**WORK TO COMPLETE**
Copy out each line of the entries below in which the string "unfold" appears.

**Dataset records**
------------------------------------------------------------

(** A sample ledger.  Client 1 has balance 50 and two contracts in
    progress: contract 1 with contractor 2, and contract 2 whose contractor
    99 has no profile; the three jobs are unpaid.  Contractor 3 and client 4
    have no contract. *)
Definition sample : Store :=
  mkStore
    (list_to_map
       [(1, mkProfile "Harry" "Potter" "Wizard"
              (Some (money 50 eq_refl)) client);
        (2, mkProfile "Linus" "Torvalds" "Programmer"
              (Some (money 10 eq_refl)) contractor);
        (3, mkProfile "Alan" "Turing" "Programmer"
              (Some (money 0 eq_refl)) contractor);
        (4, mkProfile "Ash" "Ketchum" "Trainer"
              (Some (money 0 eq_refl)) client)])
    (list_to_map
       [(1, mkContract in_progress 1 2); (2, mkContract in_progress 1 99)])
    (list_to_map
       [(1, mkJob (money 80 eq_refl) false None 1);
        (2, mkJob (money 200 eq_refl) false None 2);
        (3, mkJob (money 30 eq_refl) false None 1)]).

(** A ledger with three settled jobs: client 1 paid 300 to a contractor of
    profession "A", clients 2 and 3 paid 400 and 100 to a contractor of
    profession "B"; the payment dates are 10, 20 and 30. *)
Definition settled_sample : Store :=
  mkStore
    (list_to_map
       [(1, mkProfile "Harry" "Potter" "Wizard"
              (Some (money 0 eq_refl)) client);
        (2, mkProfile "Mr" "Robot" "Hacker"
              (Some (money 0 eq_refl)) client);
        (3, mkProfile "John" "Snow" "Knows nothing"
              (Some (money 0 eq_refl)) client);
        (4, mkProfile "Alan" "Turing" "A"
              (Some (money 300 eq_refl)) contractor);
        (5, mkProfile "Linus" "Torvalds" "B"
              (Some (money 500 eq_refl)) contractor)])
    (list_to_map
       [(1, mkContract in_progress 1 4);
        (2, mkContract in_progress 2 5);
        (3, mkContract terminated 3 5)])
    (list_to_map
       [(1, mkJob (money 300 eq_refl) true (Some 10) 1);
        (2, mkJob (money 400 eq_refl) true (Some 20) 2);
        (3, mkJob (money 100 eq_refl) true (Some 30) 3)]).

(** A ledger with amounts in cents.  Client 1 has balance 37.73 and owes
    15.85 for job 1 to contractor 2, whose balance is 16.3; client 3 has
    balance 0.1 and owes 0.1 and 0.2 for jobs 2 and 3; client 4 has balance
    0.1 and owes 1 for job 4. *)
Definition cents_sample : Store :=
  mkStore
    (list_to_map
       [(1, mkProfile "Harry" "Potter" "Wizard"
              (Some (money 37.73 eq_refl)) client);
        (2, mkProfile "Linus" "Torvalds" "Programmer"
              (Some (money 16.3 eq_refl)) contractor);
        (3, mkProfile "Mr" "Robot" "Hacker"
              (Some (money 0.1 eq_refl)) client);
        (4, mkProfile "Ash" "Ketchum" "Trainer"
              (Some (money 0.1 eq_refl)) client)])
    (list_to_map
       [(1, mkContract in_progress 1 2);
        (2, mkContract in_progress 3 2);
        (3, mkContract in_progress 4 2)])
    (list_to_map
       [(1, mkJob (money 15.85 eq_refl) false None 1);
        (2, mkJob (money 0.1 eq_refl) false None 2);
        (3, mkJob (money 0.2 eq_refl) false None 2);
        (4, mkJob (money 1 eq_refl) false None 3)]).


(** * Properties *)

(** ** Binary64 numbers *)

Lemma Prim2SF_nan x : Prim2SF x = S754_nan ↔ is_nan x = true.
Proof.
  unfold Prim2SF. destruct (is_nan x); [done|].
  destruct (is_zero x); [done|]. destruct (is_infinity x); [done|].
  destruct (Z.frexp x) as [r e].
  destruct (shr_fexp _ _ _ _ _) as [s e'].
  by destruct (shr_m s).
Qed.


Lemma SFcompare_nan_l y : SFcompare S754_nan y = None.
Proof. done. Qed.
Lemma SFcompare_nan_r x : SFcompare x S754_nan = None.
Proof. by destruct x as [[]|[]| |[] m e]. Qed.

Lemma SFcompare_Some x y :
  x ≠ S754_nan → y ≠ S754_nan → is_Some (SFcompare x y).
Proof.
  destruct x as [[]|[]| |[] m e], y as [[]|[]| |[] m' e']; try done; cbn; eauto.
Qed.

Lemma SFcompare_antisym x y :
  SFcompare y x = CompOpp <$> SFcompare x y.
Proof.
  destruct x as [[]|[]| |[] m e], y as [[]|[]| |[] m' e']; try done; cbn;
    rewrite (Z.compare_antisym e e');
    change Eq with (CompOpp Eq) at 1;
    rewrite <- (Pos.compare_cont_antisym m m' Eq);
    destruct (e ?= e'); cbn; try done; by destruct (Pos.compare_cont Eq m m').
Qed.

------------------------------------------------------------

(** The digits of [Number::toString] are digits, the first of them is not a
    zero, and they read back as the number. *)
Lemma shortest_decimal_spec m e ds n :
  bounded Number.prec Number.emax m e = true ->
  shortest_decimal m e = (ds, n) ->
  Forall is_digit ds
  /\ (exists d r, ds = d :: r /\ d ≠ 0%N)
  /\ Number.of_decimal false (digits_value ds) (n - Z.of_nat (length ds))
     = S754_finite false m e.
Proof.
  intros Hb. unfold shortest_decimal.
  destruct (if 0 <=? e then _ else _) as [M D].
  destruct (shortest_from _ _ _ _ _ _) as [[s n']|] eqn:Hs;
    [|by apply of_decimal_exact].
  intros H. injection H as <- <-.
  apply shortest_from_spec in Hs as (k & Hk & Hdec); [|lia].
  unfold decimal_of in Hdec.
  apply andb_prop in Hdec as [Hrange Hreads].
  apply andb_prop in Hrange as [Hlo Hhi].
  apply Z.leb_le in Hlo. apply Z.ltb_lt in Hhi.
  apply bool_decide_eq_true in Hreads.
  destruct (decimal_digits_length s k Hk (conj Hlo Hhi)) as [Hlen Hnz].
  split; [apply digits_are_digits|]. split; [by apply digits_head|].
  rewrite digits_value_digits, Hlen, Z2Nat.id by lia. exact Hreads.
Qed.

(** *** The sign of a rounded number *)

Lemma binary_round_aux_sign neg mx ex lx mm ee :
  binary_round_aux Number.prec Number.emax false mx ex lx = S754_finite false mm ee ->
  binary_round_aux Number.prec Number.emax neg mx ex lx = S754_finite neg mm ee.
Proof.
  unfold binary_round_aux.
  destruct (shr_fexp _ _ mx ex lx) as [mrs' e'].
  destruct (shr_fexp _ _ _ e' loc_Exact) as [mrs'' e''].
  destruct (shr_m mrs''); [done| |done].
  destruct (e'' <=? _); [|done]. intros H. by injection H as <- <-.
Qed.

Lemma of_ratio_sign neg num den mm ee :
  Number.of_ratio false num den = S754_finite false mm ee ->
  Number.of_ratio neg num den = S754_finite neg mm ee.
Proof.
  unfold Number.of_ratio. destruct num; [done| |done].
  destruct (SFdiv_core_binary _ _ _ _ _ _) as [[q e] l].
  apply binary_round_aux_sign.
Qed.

------------------------------------------------------------

**RESULT**
  unfold Prim2SF. destruct (is_nan x); [done|].
  intros Hb. unfold shortest_decimal.
  unfold decimal_of in Hdec.
  unfold binary_round_aux.
  unfold Number.of_ratio. destruct num; [done| |done].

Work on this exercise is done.